───── Supplied data ─────

Fixpoint print_agents (groups : list (jsstring * list CategoryRow)) : M Env unit :=
  match groups with
  | [] => ret tt
  | (agentId, categories) :: rest =>
      console_log (MsgAgentHeader agentId (total categories)) ;;;
      console_log MsgTableHead ;;;
      print_rows categories ;;;
      console_log MsgTableEnd ;;;
      print_agents rest
  end.

(** [memory neo4j list [--json]] *)
Definition list_action (json : bool) : M Env unit :=
  try_catch
    (ensureInitialized ;;;
     stats <- call EvGetMemoryStats (db_getMemoryStats sv) ;;
     if json then console_log (MsgStatsJson stats)
     else
       match stats with
       | [] => console_log MsgNoMemories
       | _ :: _ =>
           (* Group by agentId, print table for each agent *)
           print_agents (byAgent stats) ;;;
           console_log MsgBlank
       end)
    (fun err => fail (MsgErrorOf err)).

(** [memory neo4j search <query> [--limit <n>]] *)
Definition search_action (query : jsstring) (limit : jsstring) : M Env unit :=
  try_catch
    (results <- Lifecycle.hybridSearch sv query (Parse.parseInt limit) (js "default")
                  extraction_enabled ;;
     console_log (MsgResultsJson results))
    (fun err => fail (MsgErrorOf err)).

(** [memory neo4j promote <id>] *)
Definition promote_action (i : id) : M Env unit :=
  try_catch
    (ensureInitialized ;;;
     promoted <- call (EvPromoteToCore [i]) (db_promoteToCore sv [i]) ;;
     if Num.gt promoted Num.lit_0 then console_log (MsgPromoted i)
     else console_log (MsgNotFound i) ;;; emit (EvExitCode 1))
    (fun err => fail (MsgErrorOf err)).

(** [memory neo4j index [--batch-size <n>]] *)
Definition index_action (batchSize : option jsstring) : M Env unit :=
  let batchSize :=
    Plugin.default (Plugin.parse_opt Parse.parseInt batchSize) NumOps.lit_50 in
  if (Num.isNaN batchSize || Num.le batchSize Num.lit_0)%bool then
    fail MsgBatchSizeError
  else
    console_log (MsgReindexBanner cfg_provider cfg_model vectorDim batchSize) ;;;
    try_catch
      (startedAt <- Date_now sv ;;
       memories <- call (EvReindex batchSize) (db_reindex sv batchSize) ;;
       finishedAt <- Date_now sv ;;
       console_log (MsgReindexDone (finishedAt - startedAt) memories))
      (fun err => fail (MsgReindexFailed err)).

(** The loop of [cleanup] over the memories: those that fail the
    attention gate once their wrappers are stripped. *)
Fixpoint find_noise (memories : list MemoryRow) : M Env (list MemoryRow) :=
  match memories with
  | [] => ret []
  | mem :: rest =>
      stripped <- lift (sv_stripMessageWrappers sv (mem_text mem)) ;;
      noise <- find_noise rest ;;
      ret (if Plugin.passes_user Emoji stripped then noise else mem :: noise)
  end.

Fixpoint print_previews (noise : list MemoryRow) : M Env unit :=
  match noise with
  | [] => ret tt
  | mem :: rest =>
      console_log (MsgNoisePreview (mem_source mem) (preview (mem_text mem))) ;;;
      print_previews rest
  end.

(** [memory neo4j cleanup [--execute] [--all] [--agent <id>]] *)
Definition cleanup_action (opts : CleanupOpts) : M Env unit :=
  try_catch
    (ensureInitialized ;;;
     allMemories <- call (EvRunQuery (cleanup_query opts) (Lifecycle.truthy (o_agent opts)))
                      (db_runQuery sv (cleanup_query opts)
                         (Lifecycle.truthy (o_agent opts))) ;;
     noise <- find_noise allMemories ;;
     match noise with
     | [] => console_log MsgNothingToClean
     | _ :: _ =>
         console_log (MsgNoiseFound (Z.of_nat (List.length noise))
                        (Z.of_nat (List.length allMemories))) ;;;
         print_previews noise ;;;
         if negb (o_execute opts) then
           console_log (MsgDryRun (Z.of_nat (List.length noise)))
         else
           (* Delete in batch *)
           deleted <- call (EvPruneMemories (List.map mem_id noise))
                        (db_pruneMemories sv (List.map mem_id noise)) ;;
           console_log (MsgDeleted deleted)
     end)
    (fun err => fail (MsgErrorOf err)).

End WithServices.

End Cli.

(* ====================================================================== *)
(** ** The vocabulary of the statements about commands and hooks *)
(* ====================================================================== *)

Module OpsProps.

Import Str Host Ops.

Section Effects.

Variable Env : Type.

(** [adds m P]: the events [m] adds to the trace all satisfy [P]. *)
Definition adds (A : Type) (m : M Env A) (P : Event -> Prop) : Prop :=
  forall w, exists evs, trace (snd (m w)) = (trace w ++ evs)%list /\ Forall P evs.

(** [returns m]: [m] never throws. *)
Definition returns (A : Type) (m : M Env A) : Prop :=
  forall w, exists a w', m w = (Ok a, w').

(** [keeps m]: [m] leaves the session tables as they are. *)
Definition keeps (A : Type) (m : M Env A) : Prop :=
  forall w, tracking (snd (m w)) = tracking w.

End Effects.

End OpsProps.

Module CliProps.

Import Str Host Ops.


Section WithServices.

Variable Emoji : N -> bool.
Variable Env : Type.
Variable sv : Services Env.

(** The memory fails the attention gate once its wrappers are
    stripped. *)
Definition fails_gate (mem : MemoryRow) : bool :=
  match sv_stripMessageWrappers sv (mem_text mem) with
  | Ok stripped => negb (Plugin.passes_user Emoji stripped)
  | Throw _ => false
  end.

(** [stripMessageWrappers] returns for the text of the memory. *)
Definition strips (mem : MemoryRow) : bool :=
  match sv_stripMessageWrappers sv (mem_text mem) with
  | Ok _ => true
  | Throw _ => false
  end.

(** The batch size that [index] reads from its option. *)
Definition batch_size (o : option jsstring) : Num.number :=
  Plugin.default (Plugin.parse_opt Parse.parseInt o) NumOps.lit_50.

End WithServices.

End CliProps.

Module LifeProps.

Import Str Host Ops Lifecycle.




(** The session [k] has the same entries in [t] and [t']. *)
Definition same_entries (k : jsstring) (t t' : Tracking) : Prop :=
  Coll.has k (bootstrappedSessions t') = Coll.has k (bootstrappedSessions t) /\
  Coll.get k (coreMemoryIdsBySession t') = Coll.get k (coreMemoryIdsBySession t) /\
  Coll.get k (midSessionRefreshAt t') = Coll.get k (midSessionRefreshAt t) /\
  Coll.get k (sessionLastSeen t') = Coll.get k (sessionLastSeen t).

(** The session [k] has no entry in [t]. *)
Definition forgotten (k : jsstring) (t : Tracking) : Prop :=
  Coll.has k (bootstrappedSessions t) = false /\
  Coll.get k (coreMemoryIdsBySession t) = None /\
  Coll.get k (midSessionRefreshAt t) = None /\
  Coll.get k (sessionLastSeen t) = None.

(** The virtual [MEMORY.md] that [agent_bootstrap] makes of the core
    memories. *)
Definition core_memory_file (memories : list CoreMemory) : BootstrapFile :=
  {| file_name := js "MEMORY.md";
     file_path := js "memory://neo4j/core-memory";
     file_content :=
       Some (js "# Core Memory" ++ Plugin.newline ++ Plugin.newline
             ++ js "*Persistent context loaded from long-term memory*"
             ++ Plugin.newline ++ Plugin.newline
             ++ List.concat
                  (List.map (fun mem => js "- " ++ core_text mem ++ Plugin.newline)
                     memories))%list;
     file_missing := false |}.

(** [files'] is [files] with [v] in the place of its first memory file,
    or with [v] added at the end when it has none. *)
Definition placed (v : BootstrapFile) (files files' : list BootstrapFile) : Prop :=
  (exists pre f post,
     files = (pre ++ f :: post)%list /\
     forallb (fun x => negb (is_memory_file x)) pre = true /\
     is_memory_file f = true /\
     files' = (pre ++ v :: post)%list) \/
  (forallb (fun x => negb (is_memory_file x)) files = true /\
   files' = (files ++ [v])%list).

(** A result that [auto_recall] keeps: its score is not below the
    minimum, and it is not one of the core memories that were loaded for
    the session. *)
Definition recalled (minScore : Num.number) (t : Tracking) (sessionKey : jsstring)
    (r : SearchResult) : bool :=
  (Num.ge (sr_score r) minScore
   && match Coll.get sessionKey (coreMemoryIdsBySession t) with
      | Some coreIds => negb (Coll.has (sr_id r) coreIds)
      | None => true
      end)%bool.

(** The context that [auto_recall] injects for the results it keeps. *)
Definition relevant_memories (results : list SearchResult) : jsstring :=
  (js "<relevant-memories>" ++ Plugin.newline
   ++ js "The following memories may be relevant to this conversation:"
   ++ Plugin.newline
   ++ Plugin.join Plugin.newline
        (List.map (fun r => js "- [" ++ sr_category r ++ js "] " ++ sr_text r) results)
   ++ Plugin.newline ++ js "</relevant-memories>")%list.

(** The key has a time stamp older than [cutoff] among the entries. *)
Definition stale (cutoff : Z) (entries : list (jsstring * Z)) (k : jsstring) : bool :=
  existsb (fun e => (Coll.eqb k (fst e) && (snd e <? cutoff)%Z)%bool) entries.

(** What a sweep with the cutoff [cutoff] makes of the tables [t], seen
    from the session [k]: gone when its time stamp is older than the
    cutoff, untouched otherwise. *)
Definition swept (cutoff : Z) (t t' : Tracking) (k : jsstring) : Prop :=
  match Coll.get k (sessionLastSeen t) with
  | Some ts =>
      if (ts <? cutoff)%Z then forgotten k t' else same_entries k t t'
  | None => same_entries k t t'
  end.

(** The hook [m] forgets the session [key]: it returns, writes the
    line [msg], removes the session from all four tables and leaves the
    other sessions and the environment as they are. *)
Definition resets {Env : Type} (m : M Env unit) (key : jsstring) (msg : Message)
    (w : World Env) : Prop :=
  exists w',
    m w = (Ok tt, w') /\
    env w' = env w /\
    trace w' = (trace w ++ [EvLog info msg])%list /\
    forgotten key (tracking w') /\
    forall k, k <> key -> same_entries k (tracking w) (tracking w').

(** The tables after [pruneStaleSessionEntries()] at the time [now]. *)
Definition pruned (now : Z) (t : Tracking) : Tracking :=
  if (now - lastTtlSweep t <? 5 * 60 * 1000)%Z then t
  else sweep (now - SESSION_TTL_MS) (set_lastTtlSweep now t).

(** The tables after [touchSession(key)], when the clock reads [t1] and
    then [t2]. *)
Definition touched (key : jsstring) (t1 t2 : Z) (t : Tracking) : Tracking :=
  pruned t2 (set_lastSeen key t1 t).

(** Two readings of the clock in a row are never more than the
    session TTL apart. *)
Definition steady_clock {Env : Type} (sv : Services Env) : Prop :=
  forall e,
    (fst (sv_now sv (snd (sv_now sv e))) - fst (sv_now sv e) <= SESSION_TTL_MS)%Z.

End LifeProps.

(* ====================================================================== *)
(** ** A small store and clock to run the commands and the hooks on *)
(* ====================================================================== *)

(** A store that holds core memories and rows, answers when it is up, a
    search that returns two results, a clock that advances by one second
    at each reading.  It serves the examples; the theorems hold for all
    services. *)
Module Sample2.

Import Str Host Ops.
Open Scope string_scope.

Record Env : Type := {
  clock : Z;
  core : list CoreMemory;
  rows : list MemoryRow;
  up : bool
}.

Definition tick (e : Env) : Env :=
  {| clock := clock e + 1000; core := core e; rows := rows e; up := up e |}.

Definition when_up {A : Type} (a : A) (e : Env) : Outcome A * Env :=
  if up e then (Ok a, e) else (Throw (js "ServiceUnavailable"), e).

Definition services : Services Env :=
  {| db_ensureInitialized := when_up tt;
     db_getMemoryStats := when_up [];
     db_promoteToCore := fun ids => when_up (Num.of_Z (Z.of_nat (List.length ids)));
     db_reindex := fun _ => when_up Num.lit_0;
     db_runQuery := fun _ _ e => when_up (rows e) e;
     db_pruneMemories := fun ids => when_up (Num.of_Z (Z.of_nat (List.length ids)));
     db_listByCategory := fun _ _ _ _ e => when_up (core e) e;
     db_close := when_up tt;
     sv_hybridSearch := fun query _ _ _ =>
       when_up [ {| sr_id := js "m1"; sr_text := query; sr_category := js "fact";
                    sr_importance := Num.lit_0_7; sr_score := Num.lit_0_9 |};
                 {| sr_id := js "m2"; sr_text := js "low"; sr_category := js "other";
                    sr_importance := Num.lit_0_4; sr_score := Num.lit_0_4 |} ];
     sv_stripMessageWrappers := fun text => Ok text;
     sv_now := fun e => (clock e, tick e) |}.

Definition env0 : Env :=
  {| clock := 1000000;
     core := [ {| core_id := js "c1"; core_text := js "The user prefers short answers" |} ];
     rows := [ {| mem_id := js "r1"; mem_text := js "ok thanks";
                  mem_source := js "auto-capture" |};
               {| mem_id := js "r2"; mem_text := Sample.long_text;
                  mem_source := js "auto-capture" |} ];
     up := true |}.

Definition world0 : World Env :=
  {| tracking := Lifecycle.initial 0; env := env0; trace := [] |}.

(** The same world with the store down. *)
Definition world_down : World Env :=
  {| tracking := Lifecycle.initial 0;
     env := {| clock := 1000000; core := []; rows := []; up := false |};
     trace := [] |}.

─────

# Task to complete
From the material above, set down exactly the lines starting at the one with "(** [stripMessageWrappers] returns" and ending at the one with "(** The session [k] has no entry in [t]. *)", end lines included.

# Result for this task
(** [stripMessageWrappers] returns for the text of the memory. *)
Definition strips (mem : MemoryRow) : bool :=
  match sv_stripMessageWrappers sv (mem_text mem) with
  | Ok _ => true
  | Throw _ => false
  end.

(** The batch size that [index] reads from its option. *)
Definition batch_size (o : option jsstring) : Num.number :=
  Plugin.default (Plugin.parse_opt Parse.parseInt o) NumOps.lit_50.

End WithServices.

End CliProps.

Module LifeProps.

Import Str Host Ops Lifecycle.




(** The session [k] has the same entries in [t] and [t']. *)
Definition same_entries (k : jsstring) (t t' : Tracking) : Prop :=
  Coll.has k (bootstrappedSessions t') = Coll.has k (bootstrappedSessions t) /\
  Coll.get k (coreMemoryIdsBySession t') = Coll.get k (coreMemoryIdsBySession t) /\
  Coll.get k (midSessionRefreshAt t') = Coll.get k (midSessionRefreshAt t) /\
  Coll.get k (sessionLastSeen t') = Coll.get k (sessionLastSeen t).

(** The session [k] has no entry in [t]. *)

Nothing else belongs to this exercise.